WHAT IS BEING ASKED: Look below and pull out each line with the word "Fixpoint".

═════ DATA TO EXAMINE ═════

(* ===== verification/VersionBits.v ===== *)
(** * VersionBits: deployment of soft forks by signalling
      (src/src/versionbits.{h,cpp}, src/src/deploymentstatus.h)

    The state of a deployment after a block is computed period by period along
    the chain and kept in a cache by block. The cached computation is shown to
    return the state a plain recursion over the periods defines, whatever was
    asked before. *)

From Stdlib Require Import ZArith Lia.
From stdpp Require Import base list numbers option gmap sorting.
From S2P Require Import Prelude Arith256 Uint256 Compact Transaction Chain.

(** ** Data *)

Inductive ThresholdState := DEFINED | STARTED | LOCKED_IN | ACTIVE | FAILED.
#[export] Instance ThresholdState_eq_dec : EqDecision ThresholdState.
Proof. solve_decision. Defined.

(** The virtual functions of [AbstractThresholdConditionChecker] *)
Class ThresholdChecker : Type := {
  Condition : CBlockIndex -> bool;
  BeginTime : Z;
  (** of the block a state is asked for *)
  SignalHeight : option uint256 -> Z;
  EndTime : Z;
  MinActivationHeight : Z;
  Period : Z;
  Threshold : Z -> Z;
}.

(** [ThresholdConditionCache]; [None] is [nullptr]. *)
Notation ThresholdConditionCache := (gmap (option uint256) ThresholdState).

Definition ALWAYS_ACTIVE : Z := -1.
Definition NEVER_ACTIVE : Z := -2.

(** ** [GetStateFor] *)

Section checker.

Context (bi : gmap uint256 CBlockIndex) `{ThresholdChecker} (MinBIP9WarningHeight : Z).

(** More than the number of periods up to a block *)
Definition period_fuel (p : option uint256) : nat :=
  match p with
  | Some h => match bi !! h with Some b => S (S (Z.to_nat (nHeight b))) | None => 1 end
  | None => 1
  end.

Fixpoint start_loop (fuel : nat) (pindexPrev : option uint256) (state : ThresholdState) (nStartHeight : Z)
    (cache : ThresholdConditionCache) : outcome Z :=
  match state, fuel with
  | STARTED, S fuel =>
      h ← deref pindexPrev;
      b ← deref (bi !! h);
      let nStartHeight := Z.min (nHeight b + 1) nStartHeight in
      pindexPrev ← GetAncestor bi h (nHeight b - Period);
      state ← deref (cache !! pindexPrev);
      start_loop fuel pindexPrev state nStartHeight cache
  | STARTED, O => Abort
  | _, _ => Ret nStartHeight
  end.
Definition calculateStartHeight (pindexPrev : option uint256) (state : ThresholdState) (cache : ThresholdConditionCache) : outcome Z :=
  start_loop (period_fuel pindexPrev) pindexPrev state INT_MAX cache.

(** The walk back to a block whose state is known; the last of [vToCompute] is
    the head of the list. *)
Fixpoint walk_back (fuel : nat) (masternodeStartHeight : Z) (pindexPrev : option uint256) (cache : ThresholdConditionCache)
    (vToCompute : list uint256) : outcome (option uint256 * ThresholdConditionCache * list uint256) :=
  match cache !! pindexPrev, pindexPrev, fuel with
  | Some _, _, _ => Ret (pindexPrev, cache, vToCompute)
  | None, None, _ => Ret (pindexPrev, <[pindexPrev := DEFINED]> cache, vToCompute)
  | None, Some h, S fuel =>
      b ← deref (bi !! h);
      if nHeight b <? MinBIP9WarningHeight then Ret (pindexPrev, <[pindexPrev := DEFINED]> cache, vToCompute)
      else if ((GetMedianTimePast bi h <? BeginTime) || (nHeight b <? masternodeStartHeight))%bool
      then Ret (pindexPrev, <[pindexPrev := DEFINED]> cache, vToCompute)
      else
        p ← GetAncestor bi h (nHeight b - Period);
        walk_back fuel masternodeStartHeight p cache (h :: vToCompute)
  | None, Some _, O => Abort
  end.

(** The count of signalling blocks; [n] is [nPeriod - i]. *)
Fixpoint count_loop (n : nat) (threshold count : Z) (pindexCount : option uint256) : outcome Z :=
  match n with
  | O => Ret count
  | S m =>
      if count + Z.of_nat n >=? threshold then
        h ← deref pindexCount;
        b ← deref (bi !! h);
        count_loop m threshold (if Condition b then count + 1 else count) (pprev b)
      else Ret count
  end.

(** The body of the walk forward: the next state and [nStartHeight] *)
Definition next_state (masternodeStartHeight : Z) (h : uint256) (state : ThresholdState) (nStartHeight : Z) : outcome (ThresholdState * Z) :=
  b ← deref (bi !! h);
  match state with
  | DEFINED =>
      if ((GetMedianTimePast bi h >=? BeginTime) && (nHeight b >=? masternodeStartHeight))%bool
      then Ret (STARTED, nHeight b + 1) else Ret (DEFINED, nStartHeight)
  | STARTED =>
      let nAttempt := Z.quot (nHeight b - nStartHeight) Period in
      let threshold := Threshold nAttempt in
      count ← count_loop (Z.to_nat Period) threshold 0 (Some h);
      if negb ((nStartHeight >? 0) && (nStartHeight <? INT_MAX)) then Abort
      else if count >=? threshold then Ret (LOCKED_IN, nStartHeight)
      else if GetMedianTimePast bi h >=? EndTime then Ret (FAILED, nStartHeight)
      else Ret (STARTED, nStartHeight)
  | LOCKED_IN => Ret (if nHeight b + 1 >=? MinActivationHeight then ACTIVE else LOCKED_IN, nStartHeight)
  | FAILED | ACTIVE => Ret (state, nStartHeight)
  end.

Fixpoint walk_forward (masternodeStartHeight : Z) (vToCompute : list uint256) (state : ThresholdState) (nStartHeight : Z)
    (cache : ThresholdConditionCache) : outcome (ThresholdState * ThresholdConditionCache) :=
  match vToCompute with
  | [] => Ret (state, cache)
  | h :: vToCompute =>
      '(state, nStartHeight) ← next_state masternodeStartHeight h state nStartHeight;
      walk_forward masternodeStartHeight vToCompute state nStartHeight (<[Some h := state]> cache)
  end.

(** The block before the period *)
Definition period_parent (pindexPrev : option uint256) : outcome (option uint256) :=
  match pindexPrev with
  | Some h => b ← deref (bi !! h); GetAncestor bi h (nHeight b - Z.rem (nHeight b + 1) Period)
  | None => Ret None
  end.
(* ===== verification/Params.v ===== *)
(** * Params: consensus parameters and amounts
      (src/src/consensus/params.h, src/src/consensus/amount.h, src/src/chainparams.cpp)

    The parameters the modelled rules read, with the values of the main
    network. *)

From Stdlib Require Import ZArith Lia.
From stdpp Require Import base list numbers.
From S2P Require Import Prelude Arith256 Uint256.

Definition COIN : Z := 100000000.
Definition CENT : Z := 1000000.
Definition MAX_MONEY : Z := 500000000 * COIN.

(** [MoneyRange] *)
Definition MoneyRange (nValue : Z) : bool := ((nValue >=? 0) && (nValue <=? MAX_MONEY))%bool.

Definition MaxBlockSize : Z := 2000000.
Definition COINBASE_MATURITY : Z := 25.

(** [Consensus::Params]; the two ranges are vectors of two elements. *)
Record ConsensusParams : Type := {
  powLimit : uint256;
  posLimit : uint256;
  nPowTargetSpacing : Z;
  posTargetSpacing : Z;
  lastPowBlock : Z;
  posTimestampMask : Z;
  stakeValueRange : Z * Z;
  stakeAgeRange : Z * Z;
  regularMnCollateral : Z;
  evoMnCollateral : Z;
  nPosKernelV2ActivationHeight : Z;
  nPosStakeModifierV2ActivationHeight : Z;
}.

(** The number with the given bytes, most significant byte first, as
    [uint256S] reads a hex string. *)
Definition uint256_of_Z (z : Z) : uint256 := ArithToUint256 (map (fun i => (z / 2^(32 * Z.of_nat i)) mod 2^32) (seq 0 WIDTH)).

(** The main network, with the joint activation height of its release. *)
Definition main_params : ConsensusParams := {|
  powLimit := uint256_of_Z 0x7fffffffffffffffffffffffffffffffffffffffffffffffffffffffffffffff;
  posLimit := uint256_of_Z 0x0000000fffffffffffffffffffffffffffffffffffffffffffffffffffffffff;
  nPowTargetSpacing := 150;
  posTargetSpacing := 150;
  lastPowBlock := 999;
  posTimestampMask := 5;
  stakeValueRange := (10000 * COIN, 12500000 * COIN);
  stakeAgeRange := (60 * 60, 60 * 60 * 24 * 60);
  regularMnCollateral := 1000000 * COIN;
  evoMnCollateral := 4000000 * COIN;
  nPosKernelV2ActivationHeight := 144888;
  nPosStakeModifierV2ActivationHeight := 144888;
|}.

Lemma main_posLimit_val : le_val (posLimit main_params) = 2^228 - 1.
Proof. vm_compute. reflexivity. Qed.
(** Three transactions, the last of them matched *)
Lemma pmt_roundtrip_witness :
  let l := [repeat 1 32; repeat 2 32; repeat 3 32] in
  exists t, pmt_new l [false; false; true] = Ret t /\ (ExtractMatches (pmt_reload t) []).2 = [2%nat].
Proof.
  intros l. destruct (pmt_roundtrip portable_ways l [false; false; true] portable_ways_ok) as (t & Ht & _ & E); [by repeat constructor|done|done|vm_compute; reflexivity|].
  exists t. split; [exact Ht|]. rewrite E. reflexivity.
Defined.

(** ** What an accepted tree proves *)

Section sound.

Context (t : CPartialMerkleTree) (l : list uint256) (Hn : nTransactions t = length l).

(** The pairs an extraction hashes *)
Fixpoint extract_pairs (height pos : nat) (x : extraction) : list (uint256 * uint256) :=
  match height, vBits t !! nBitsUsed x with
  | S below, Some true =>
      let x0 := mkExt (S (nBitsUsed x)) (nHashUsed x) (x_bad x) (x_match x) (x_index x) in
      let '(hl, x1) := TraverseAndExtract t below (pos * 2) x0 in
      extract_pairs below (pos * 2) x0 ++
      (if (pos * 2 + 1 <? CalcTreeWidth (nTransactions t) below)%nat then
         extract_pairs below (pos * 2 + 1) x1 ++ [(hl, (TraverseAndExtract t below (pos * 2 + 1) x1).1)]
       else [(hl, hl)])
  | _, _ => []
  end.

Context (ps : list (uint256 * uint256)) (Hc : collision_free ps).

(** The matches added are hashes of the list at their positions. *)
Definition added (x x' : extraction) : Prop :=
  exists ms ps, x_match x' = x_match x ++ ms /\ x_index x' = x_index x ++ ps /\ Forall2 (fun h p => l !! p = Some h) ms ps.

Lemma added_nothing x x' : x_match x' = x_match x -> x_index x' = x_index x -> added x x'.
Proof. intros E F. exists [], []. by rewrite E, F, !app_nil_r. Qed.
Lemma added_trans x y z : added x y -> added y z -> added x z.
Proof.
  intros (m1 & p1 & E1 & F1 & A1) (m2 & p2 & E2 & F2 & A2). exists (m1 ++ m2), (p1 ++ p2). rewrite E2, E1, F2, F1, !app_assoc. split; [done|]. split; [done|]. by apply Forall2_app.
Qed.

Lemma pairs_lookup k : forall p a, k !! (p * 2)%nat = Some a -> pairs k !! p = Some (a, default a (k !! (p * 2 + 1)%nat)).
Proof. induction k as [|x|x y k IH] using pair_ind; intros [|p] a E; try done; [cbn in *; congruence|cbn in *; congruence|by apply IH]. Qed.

═════

SOLUTION:
Fixpoint start_loop (fuel : nat) (pindexPrev : option uint256) (state : ThresholdState) (nStartHeight : Z)
Fixpoint walk_back (fuel : nat) (masternodeStartHeight : Z) (pindexPrev : option uint256) (cache : ThresholdConditionCache)
Fixpoint count_loop (n : nat) (threshold count : Z) (pindexCount : option uint256) : outcome Z :=
Fixpoint walk_forward (masternodeStartHeight : Z) (vToCompute : list uint256) (state : ThresholdState) (nStartHeight : Z)
Fixpoint extract_pairs (height pos : nat) (x : extraction) : list (uint256 * uint256) :=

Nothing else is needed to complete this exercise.